We are in dire need of Antibiotics endowed with new mechanisms of action. The DksA protein regulates the transcription of genes involved in metabolism, translation, and virulence in Gram-negative bacteria. DksA is evolutionarily conserved among Gram-negative pathogens but is absent in humans. Here, we identified a conserved acidic pocket at the tip of the coiled-coil domain of DksA that is amenable for drug development. Our bioinformatics and experimental approaches identified N-(3,4-dimethoxyphenyl)-1H-1,2,4-triazole-3-carboxamide as a DksA inhibitor with moderate antimicrobial activity. Derivatization of the dimethoxyphenyl functionality and aliphatic linker of N-(3,4-dimethoxyphenyl)-1H-1,2,4-triazole-3-carboxamide generated several new chemical entities with excellent IC₅₀ values against DksA-regulated in vitro transcription and improved antimicrobial activity against Salmonella and several Other Gram-negative bacteria. Our pharmacokinetic and pharmacodynamic evaluations indicate that the N-(4-phenylbutyl)-1H-1,2,4-triazole-3-carboxamide analog is absorbed in the gastrointestinal tract of rats and is distributed into viscera.

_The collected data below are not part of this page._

(** X9.  The logger belongs to the module, not to the middleware: every
    call a middleware makes to the logger, whatever [serveLocally] call
    made it, goes to the logger the module holds when the request is
    handled, and every call the callback of [fs.readFile] makes goes to
    the logger the module holds when the callback is run.  That logger is
    the one of the last [serveLocally] call that supplied one (a
    function, or [true] for [console.log]); a [serveLocally] call without
    logger, a request handled, a callback run and a resolution leave it
    as it is. *)
Theorem logger_is_module_wide (calls : list Call) (logger : Logger) :
  (forall root req lg arguments,
      In (LoggerCall lg arguments)
         (serveLocally_middleware E host root (exec JSON_parse E w host calls logger) w req).1 ->
      lg = exec JSON_parse E w host calls logger) /\
  (forall filePath outcome lg arguments,
      In (LoggerCall lg arguments)
         (readFile_callback JSON_parse host (exec JSON_parse E w host calls logger)
            filePath outcome).1 ->
      lg = exec JSON_parse E w host calls logger) /\
  (forall r name,
      exec JSON_parse E w host
        (calls ++ [callServeLocally (Some {| opt_root := r; opt_logger := optFunction name |})])
        logger = loggerFunction name) /\
  (forall r,
      exec JSON_parse E w host
        (calls ++ [callServeLocally (Some {| opt_root := r; opt_logger := optTrue |})])
        logger = consoleLog) /\
  (forall r,
      exec JSON_parse E w host
        (calls ++ [callServeLocally (Some {| opt_root := r; opt_logger := optOther |})])
        logger = exec JSON_parse E w host calls logger) /\
  exec JSON_parse E w host (calls ++ [callServeLocally None]) logger
    = exec JSON_parse E w host calls logger /\
  (forall root req,
      exec JSON_parse E w host (calls ++ [callMiddleware root req]) logger
      = exec JSON_parse E w host calls logger) /\
  (forall filePath,
      exec JSON_parse E w host (calls ++ [callReadFileCallback filePath]) logger
      = exec JSON_parse E w host calls logger) /\
  (forall path queryParams root,
      exec JSON_parse E w host (calls ++ [callLocateFilePath path queryParams root]) logger
      = exec JSON_parse E w host calls logger).
Proof.
  split; [|split].
  - intros root req lg arguments. apply serveLocally_middleware_logger.
  - intros filePath outcome lg arguments. apply readFile_callback_logger.
  - repeat split; intros; rewrite exec_app; reflexivity.
Qed.

(** X10.  What a host whose functions return receives for a request,
    call by call.  No file found (an error thrown, [undefined], or an
    empty path): the logger gets "Could not find match for" with the
    resolved path of the request under the root, then [next()] is called.
    The file cannot be read: [next()] alone, the logger is not called.
    The content does not parse: the logger gets "Could not parse json
    from", the path and the error, then [next()].  Otherwise the logger
    gets "Responding with data from" and the path, then [res.json] gets
    the data.  The calls made once the file has been read go to the
    logger of that moment. *)
Theorem serveLocally_middleware_trace (root : string) (logger logger' : Logger)
  (req : Request) :
  (forall arguments, loggerResult host logger arguments = JS.Return tt) ->
  (forall arguments, loggerResult host logger' arguments = JS.Return tt) ->
  next_result host = JS.Return tt ->
  (forall data, res_json_result host data = JS.Return tt) ->
  let located := locateFilePath E (tree w) (req_path req) (req_query req) root in
  let received := events (handle JSON_parse E host root logger logger' w req) in
  let notFound resolved :=
    [LoggerCall logger [argString "Could not find match for"; argString resolved];
     NextCall] in
  (forall resolved,
      pathLib.resolve (cwd w) (pathLib.join root (req_path req)) = JS.Return resolved ->
      (forall e, located = JS.Throw e -> received = notFound resolved) /\
      (located = JS.Return None -> received = notFound resolved) /\
      (located = JS.Return (Some "") -> received = notFound resolved)) /\
  (forall filePath e,
      located = JS.Return (Some filePath) -> filePath <> "" ->
      readFile w filePath = JS.Throw e ->
      received = [NextCall]) /\
  (forall filePath data e,
      located = JS.Return (Some filePath) -> filePath <> "" ->
      readFile w filePath = JS.Return data -> JSON_parse data = JS.Throw e ->
      received = [LoggerCall logger'
                    [argString "Could not parse json from"; argString filePath; argError e];
                  NextCall]) /\
  (forall filePath data parsed,
      located = JS.Return (Some filePath) -> filePath <> "" ->
      readFile w filePath = JS.Return data -> JSON_parse data = JS.Return parsed ->
      received = [LoggerCall logger'
                    [argString "Responding with data from"; argString filePath];
                  ResJsonCall parsed]).
Proof.
  intros Hlog Hlog' Hnext Hjson located received notFound. subst received notFound.
  unfold handle. split; [|split; [|split]].
  - intros resolved Hresolved.
    unfold serveLocally_middleware, callLogger, call. fold located.
    rewrite Hresolved, Hnext. repeat split.
    + intros e ->. cbn [lift tryCatchE ret bindE noFilePath app]. rewrite Hlog. reflexivity.
    + intros ->. cbn [lift tryCatchE ret bindE noFilePath app]. rewrite Hlog. reflexivity.
    + intros ->. cbn [lift tryCatchE ret bindE noFilePath app String.eqb].
      rewrite Hlog. reflexivity.
  - intros filePath e Hl Hne Hread.
    rewrite (serveLocally_middleware_found _ _ _ _ Hl Hne), Hread.
    unfold readFile_callback, call. now rewrite Hnext.
  - intros filePath data e Hl Hne Hread Hparse.
    rewrite (serveLocally_middleware_found _ _ _ _ Hl Hne), Hread.
    unfold readFile_callback, callLogger, call. rewrite Hparse, Hnext.
    cbn [lift tryCatchE ret bindE app]. rewrite Hlog'. reflexivity.
  - intros filePath data parsed Hl Hne Hread Hparse.
    rewrite (serveLocally_middleware_found _ _ _ _ Hl Hne), Hread.
    unfold readFile_callback, callLogger, call. rewrite Hparse.
    cbn [lift tryCatchE ret bindE app]. rewrite Hlog', Hjson. reflexivity.
Qed.

(** X18.  Whatever the host's functions do, return or throw, a request
    is answered at most once: [next()] and [res.json] are never both
    called, and neither is called twice.  When nothing throws, neither
    the middleware nor its callback, it is answered exactly once. *)
Theorem handle_answers_once (root : string) (logger logger' : Logger) (req : Request) :
  let result := handle JSON_parse E host root logger logger' w req in
  (nextCalls (events result) + length (responses (events result)) <= 1)%nat /\
  (returned result = JS.Return tt ->
   (forall e, calledBack result <> Some (JS.Throw e)) ->
   (nextCalls (events result) + length (responses (events result)) = 1)%nat).
Proof.
  unfold handle, serveLocally_middleware, readFile_callback, callLogger, call.
  destruct (locateFilePath E (tree w) (req_path req) (req_query req) root)
    as [[filePath|]|e]; cbn [lift tryCatchE ret bindE noFilePath app].
  1: destruct (String.eqb filePath ""); cbn [lift tryCatchE ret bindE noFilePath app].
  2: { destruct (readFile w filePath) as [data|e]; cbn [lift tryCatchE ret bindE app].
       - destruct (JSON_parse data) as [parsed|e]; cbn [lift tryCatchE ret bindE app];
           destruct (loggerResult host logger' _) as [[]|e']; cbn [bindE ret app];
           try destruct (res_json_result host parsed) as [[]|e''];
           try destruct (next_result host) as [[]|e''];
           cbn; (split; [lia|]); intros _ H; try reflexivity; exfalso; eapply H; reflexivity.
       - destruct (next_result host) as [[]|e']; cbn; (split; [lia|]); intros _ H;
           try reflexivity; exfalso; eapply H; reflexivity. }
  all: destruct (pathLib.resolve _ _) as [resolved|e']; cbn [lift bindE app];
    [destruct (loggerResult host logger _) as [[]|e'']; cbn [bindE app];
     [destruct (next_result host) as [[]|e3]; cbn [bindE ret app]|]|];
    cbn; (split; [lia|]); intros H _; try reflexivity; discriminate.
Qed.

End HostFacts.

(** [/resource] under [mocks], read and parsed, with [console.log] for
    the logger. *)
Lemma serveLocally_middleware_trace_witness :
  events (handle parseText v8_timsort quietHost "mocks" consoleLog consoleLog mocksWorld
            {| req_path := "/resource"; req_query := None |})
  = [LoggerCall consoleLog
       [argString "Responding with data from"; argString "mocks/resource.json"];
     ResJsonCall "{}"].
Proof.
  refine (proj2 (proj2 (proj2
            (serveLocally_middleware_trace parseText v8_timsort mocksWorld quietHost
               "mocks" consoleLog consoleLog
               {| req_path := "/resource"; req_query := None |} _ _ _ _)))
            "mocks/resource.json" "{}" "{}" _ _ _ _).
  - intros arguments. reflexivity.
  - intros arguments. reflexivity.
  - reflexivity.
  - intros data. reflexivity.
  - vm_compute. reflexivity.
  - discriminate.
  - reflexivity.
  - reflexivity.
Defined.

(** ** The two revisions *)

Lemma candidates_potentialMatches tree path queryParams opts :
  candidates tree path queryParams (Revision1.rootOf opts) =
  JS.bind (Revision1.potentialMatches tree path opts) (fun matches =>
  JS.Return
    (List.filter (fun m => negb (Qeq_bool (count m) (inject_Z (-1))))
       (List.map (fun m => {| item := m; count := fuzzyEqual queryParams (query m) |})
          matches))).
Proof.
  unfold candidates, Revision1.potentialMatches.
  destruct (findFolder _ _ tree) as [[[rest position] here]|e]; simpl; [|reflexivity].
  destruct (fs.readdirSync position here) as [entries|e]; simpl; [|reflexivity].
  destruct (parsedFiles position entries) as [files|e]; reflexivity.
Qed.

(** X11.  The later [locateFilePath] against the earlier one, under the
    same root: they throw the same errors; where the earlier finds no
    file the later finds none; where the later returns a file the earlier
    returns one; and on V8's TimSort, when the first file of the name is
    not scored [-1], they return the same file. *)
Theorem revisions_agree (E : ArraySort) (tree : fs.Node) (path : string)
  (queryParams : option Query) (opts : Options) :
  let earlier := Revision1.locateFilePath tree path queryParams opts in
  let later := fun E => locateFilePath E tree path queryParams (Revision1.rootOf opts) in
  (forall e, earlier = JS.Throw e <-> later E = JS.Throw e) /\
  (earlier = JS.Return None -> later E = JS.Return None) /\
  (forall p, later E = JS.Return (Some p) -> exists p', earlier = JS.Return (Some p')) /\
  (forall m ms,
      Revision1.potentialMatches tree path opts = JS.Return (m :: ms) ->
      ~ (fuzzyEqual queryParams (query m) == inject_Z (-1))%Q ->
      later v8_timsort = earlier).
Proof.
  intros earlier later. subst earlier later. cbv beta.
  unfold Revision1.locateFilePath.
  split; [|split; [|split]].
  - intros e. rewrite locateFilePath_candidates, candidates_potentialMatches.
    destruct (Revision1.potentialMatches tree path opts) as [[|m ms]|e']; simpl;
      split; try discriminate; try (intros [= <-]; reflexivity).
  - rewrite locateFilePath_candidates, candidates_potentialMatches.
    destruct (Revision1.potentialMatches tree path opts) as [[|m ms]|e']; simpl;
      try discriminate.
    intros _. now rewrite sort_nil.
  - intros p Hp. apply locateFilePath_some in Hp as (l & m & Hl & Hin & _).
    rewrite candidates_potentialMatches in Hl.
    destruct (Revision1.potentialMatches tree path opts) as [[|m' ms]|e']; simpl in *;
      try discriminate.
    + injection Hl as <-. destruct Hin.
    + eauto.
  - intros m ms Hm Hscore.
    rewrite locateFilePath_timsort, candidates_potentialMatches, Hm. simpl.
    destruct (Qeq_bool (fuzzyEqual queryParams (query m)) (inject_Z (-1))) eqn:Hq.
    + apply Qeq_bool_iff in Hq. contradiction.
    + reflexivity.
Qed.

The systemic administration of the N-(4-phenylbutyl)-1H-1,2,4-triazole-3-carboxamide analog protected mice against oral and systemic Salmonella infections while practically preventing the formation of microabscesses and necrotic foci in Salmonella-infected mice. Our investigations have identified a previously unknown class of Antibiotics against the transcriptional regulator DksA that is endowed with antimicrobial activity against Gram-negative pathogens.